You May Be Pretty, But I Am Beautiful: The Adrian Street Story
Debuting on August 8, 1957, “Exotic” Adrian Street is, perhaps, the most influential professional wrestler you’ve never heard of. I only learned about this Welsh legend last year — and I know a great deal about wrestling — because I watched a documentary that aired on the WWE Network called Adrian Street: Imagine What I Could Do to You. One year later, this androgynous gender-bending brawler is back with his own documentary — You May Be Pretty, But I Am Beautiful: The Adrian Street Story — and it’s one every fan should see.
Adrian Street is the first professional wrestler brave enough to adopt a drag-queen inspired attire and an effeminate personality.
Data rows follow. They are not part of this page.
(** *** The amount zones *)

(** C7: the amount-zone component contributes the value tabulated for the
    band of the amount: 0 up to 500, 0.10 above 500 and up to 2000 (the band
    501-2000 of whole amounts), 0.20 up to 5000, 0.30 up to 10000, 0.40 up to
    20000 and 0.50 above.  A positive amount lies in one of the bands; no amount
    lies in two of them, their values being distinct.  At both ends of each
    band the value is the band's: 2000 still gives 0.10 and 2001 gives 0.20. *)
Theorem amount_zone_table (amount : float) (reasons : list reason) :
  let zone := fst (add_amount_zone_risk amount reasons) in
  ((amount <=? 500) = true -> zone = 0.0) /\
  ((amount >? 500) = true -> (amount <=? 2000) = true -> zone = 0.10) /\
  ((amount >? 2000) = true -> (amount <=? 5000) = true -> zone = 0.20) /\
  ((amount >? 5000) = true -> (amount <=? 10000) = true -> zone = 0.30) /\
  ((amount >? 10000) = true -> (amount <=? 20000) = true -> zone = 0.40) /\
  ((amount >? 20000) = true -> zone = 0.50) /\
  ((amount >? 0) = true ->
   (amount <=? 500) = true \/
   (amount >? 500) = true /\ (amount <=? 2000) = true \/
   (amount >? 2000) = true /\ (amount <=? 5000) = true \/
   (amount >? 5000) = true /\ (amount <=? 10000) = true \/
   (amount >? 10000) = true /\ (amount <=? 20000) = true \/
   (amount >? 20000) = true) /\
  map (fun a => fst (add_amount_zone_risk a reasons))
      [500; 501; 2000; 2001; 5000; 5001; 10000; 10001; 20000; 20001]
  = [0.0; 0.10; 0.10; 0.20; 0.20; 0.30; 0.30; 0.40; 0.40; 0.50].
Proof.
  assert (above : forall lo hi : float,
             (lo <=? hi) = true -> (amount >? hi) = true -> (amount <=? lo) = false).
  { intros lo hi Hlh Hgt. apply float_lt_not_le.
    apply (float_le_lt_trans _ _ _ Hlh Hgt). }
  assert (over : forall b : float,
             (amount >? 0) = true -> (b <=? b) = true ->
             (amount <=? b) = false -> (amount >? b) = true).
  { intros b Hpos Hb Hle. apply (float_not_le_lt 0); assumption. }
  unfold add_amount_zone_risk. cbv zeta.
  repeat split.
  - intros H. rewrite H. reflexivity.
  - intros Hlo Hhi. rewrite (above 500 500), Hhi by (reflexivity || assumption).
    reflexivity.
  - intros Hlo Hhi.
    rewrite (above 500 2000), (above 2000 2000), Hhi by (reflexivity || assumption).
    reflexivity.
  - intros Hlo Hhi.
    rewrite (above 500 5000), (above 2000 5000), (above 5000 5000), Hhi
      by (reflexivity || assumption).
    reflexivity.
  - intros Hlo Hhi.
    rewrite (above 500 10000), (above 2000 10000), (above 5000 10000),
      (above 10000 10000), Hhi by (reflexivity || assumption).
    reflexivity.
  - intros Hlo.
    rewrite (above 500 20000), (above 2000 20000), (above 5000 20000),
      (above 10000 20000), (above 20000 20000) by (reflexivity || assumption).
    reflexivity.
  - intros Hpos.
    destruct (amount <=? 500) eqn:H1; [now left | right].
    apply over in H1; [| assumption | reflexivity].
    destruct (amount <=? 2000) eqn:H2; [now left | right].
    apply over in H2; [| assumption | reflexivity].
    destruct (amount <=? 5000) eqn:H3; [now left | right].
    apply over in H3; [| assumption | reflexivity].
    destruct (amount <=? 10000) eqn:H4; [now left | right].
    apply over in H4; [| assumption | reflexivity].
    destruct (amount <=? 20000) eqn:H5; [now left | right].
    apply over in H5; [| assumption | reflexivity].
    assumption.
Qed.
He was glam rock before glam rock existed. As a result, his makeup influenced David Bowie; and after seeing Adrian’s birds of paradise outfit, Elton John requested that a similar one be designed for him with musical notes instead.
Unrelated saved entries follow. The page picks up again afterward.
(** * generate_icons.py: squircle mask generation, masking and icon emission

    A shallow embedding of [generate_icons.py].  Python lists, PIL bands and
    numpy arrays are lists of rows; exceptions are an error monad; the file
    system touched by the script is an explicit log of the files written.

    Arithmetic convention.  The script computes the mask with Python floats.
    Here a float is read as the rational number it denotes and every float
    operation is exact: binary64 rounding and the last-bit behaviour of the C
    library's [pow] are outside the model.  What the model keeps of float
    arithmetic is its control flow: [0.0 ** k] with [k < 0] raises
    [ZeroDivisionError] in Python and yields [inf] in numpy, float division
    by zero raises, [int()] truncates toward zero.  Overflow ([OverflowError]
    of [**], [inf] in numpy) is not part of it: statements that range over
    every smoothness speak of the masks that are returned. *)

From Stdlib Require Import ZArith QArith Qround Qabs Qpower Lia Lqa String DecimalString.
From stdpp Require Import base list.

Local Open Scope nat_scope.

(** ** Exceptions *)

Inductive exn : Type :=
| ZeroDivisionError
| IndexError
| ValueError
| OSError
| SystemExit (code : Z).

Inductive result (A : Type) : Type :=
| Ok (a : A)
| Raise (e : exn).
Arguments Ok {A} a.
Arguments Raise {A} e.

#[global] Instance result_bind : MBind result := fun A B f m =>
  match m with
  | Ok a => f a
  | Raise e => Raise e
  end.
#[global] Instance result_ret : MRet result := fun A a => Ok a.

(** [for x in xs: s = body x s], stopping at the first exception. *)
Fixpoint for_each {S : Type} (body : nat -> S -> result S) (xs : list nat) (s : S)
  : result S :=
  match xs with
  | [] => Ok s
  | x :: xs' => s' ← body x s; for_each body xs' s'
  end.

Definition range (n : nat) : list nat := seq 0 n.

(** ** Python floats, read exactly *)

Definition float_of_nat (n : nat) : Q := inject_Z (Z.of_nat n).

(** [a / b] on floats. *)
Definition float_div (a b : Q) : result Q :=
  if Qeq_bool b 0 then Raise ZeroDivisionError else Ok (a / b)%Q.

(** [a ** n] for a float [a] and an int [n]: a zero base under a negative
    exponent raises.  Python also raises OverflowError when the exponent or
    the result is outside the doubles; like rounding, that is outside the
    exact reading, so nothing below asserts that a power at an arbitrary
    exponent is returned. *)
Definition float_pow (a : Q) (n : Z) : result Q :=
  if Qeq_bool a 0 && (n <? 0)%Z then Raise ZeroDivisionError else Ok (a ^ n)%Q.

(** [int(q)]: truncation toward zero. *)
Definition int_of_float (q : Q) : Z := Z.quot (Qnum q) (Zpos (Qden q)).

Definition Qlt_bool (a b : Q) : bool := negb (Qle_bool b a).

(** The literal [0.02]. *)
Definition edge_width : Q := 2 # 100.

(** ** Single-band (mode 'L') images: rows of samples *)

Abbreviation Band := (list (list Z)).

Definition band_height (b : Band) : nat := length b.
Definition band_width (b : Band) : nat :=
  match b with
  | [] => 0
  | r :: _ => length r
  end.

(** [Image.new('L', (w, h), c)] *)
Definition Image_new_L (w h : nat) (c : Z) : Band := replicate h (replicate w c).

(** [im.getpixel((x, y))] *)
Definition getpixel (im : Band) (x y : nat) : option Z :=
  row ← im !! y; row !! x.

(** [im.putpixel((x, y), v)]; PIL raises [IndexError] outside the image. *)
Definition putpixel (im : Band) (x y : nat) (v : Z) : result Band :=
  match im !! y with
  | Some row =>
      if decide (x < length row) then Ok (<[y := <[x := v]> row]> im)
      else Raise IndexError
  | None => Raise IndexError
  end.

(** ** create_squircle_mask: the scalar double loop *)

(** The body of the inner loop at pixel [(x, y)]. *)
Definition squircle_pixel (center radius : Q) (smoothness : Z) (y x : nat)
  (mask : Band) : result Band :=
  nx ← float_div (float_of_nat x - center) radius;
  ny ← float_div (float_of_nat y - center) radius;
  px ← float_pow (Qabs nx) smoothness;
  py ← float_pow (Qabs ny) smoothness;
  let value := (px + py)%Q in
  if Qle_bool value 1 then
    let edge_distance := (1 - value)%Q in
    if Qlt_bool edge_width edge_distance then
      putpixel mask x y 255
    else
      let alpha := int_of_float (255 * (edge_distance / edge_width))%Q in
      putpixel mask x y alpha
  else Ok mask.

Definition create_squircle_mask (size : nat) (smoothness : Z) : result Band :=
  let mask := Image_new_L size size 0 in
  let center := (float_of_nat size / 2)%Q in
  let radius := (float_of_nat size / 2)%Q in
  for_each
    (fun y mask =>
       for_each (fun x mask => squircle_pixel center radius smoothness y x mask)
         (range size) mask)
    (range size) mask.

(** ** numpy float64 arrays

    numpy does not raise on float division by zero or on [0.0 ** k] with
    [k < 0]: it produces [inf] or [nan] (and a warning).  The finite values
    are read exactly, like Python floats. *)

Inductive npfloat : Type :=
| Fin (q : Q)
| PInf
| NInf
| NaN.

Definition np_neg (a : npfloat) : npfloat :=
  match a with
  | Fin q => Fin (- q)%Q
  | PInf => NInf
  | NInf => PInf
  | NaN => NaN
  end.

Definition np_abs (a : npfloat) : npfloat :=
  match a with
  | Fin q => Fin (Qabs q)
  | PInf | NInf => PInf
  | NaN => NaN
  end.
The documentary talks about how Street is the son of a coal miner, and the photos of him in drag standing beside his father and the coal miners are incredible. The juxtaposition of these visages is stark and profound, and they further emphasize just how brave and bold Adrian Street was when it came to his entertainment and art form — an icon in the making.
Adrian was both sizzle and steak. His entrance was a sight to behold, with him coming to the ring accompanied by original music he sang himself. He even went on to produce a full 12-song album called Shake, Wrestle “N’ Roll in 1986 that features incredibly solid numbers that have catchy hooks and comical lyrics. His real-life wife Miss Linda was his valet, providing additional mystique to this already enigmatic superstar. In between the ropes, Adrian Street got it done. A consummate performer with an extensive knowledge of wrestling moves, Street was all man when on the mat and his opponents knew he could legitimately hurt them, if need be.
“Exotic” Adrian Street is an incredible figure in professional wrestling history. While he never made it to WWE, he was a big-time superstar in Britain and in the now-defunct Continental Championship Wrestling. He grappled with legends such as “Macho Man” Randy Savage, Jerry Lawler, Austin Idol, and others. He’s written seven books about his life and career, released a music album, and continued to push the boundaries of entertainment year after year. Without him, Goldust would never have existed. He influenced the music industry and professional wrestling, while serving as an inspiration for millions worldwide with his bold attire and unwillingness to fit in. You May Be Pretty, But I Am Beautiful: The Adrian Street Story is an excellent snapshot of a magnificent career that more people should know about.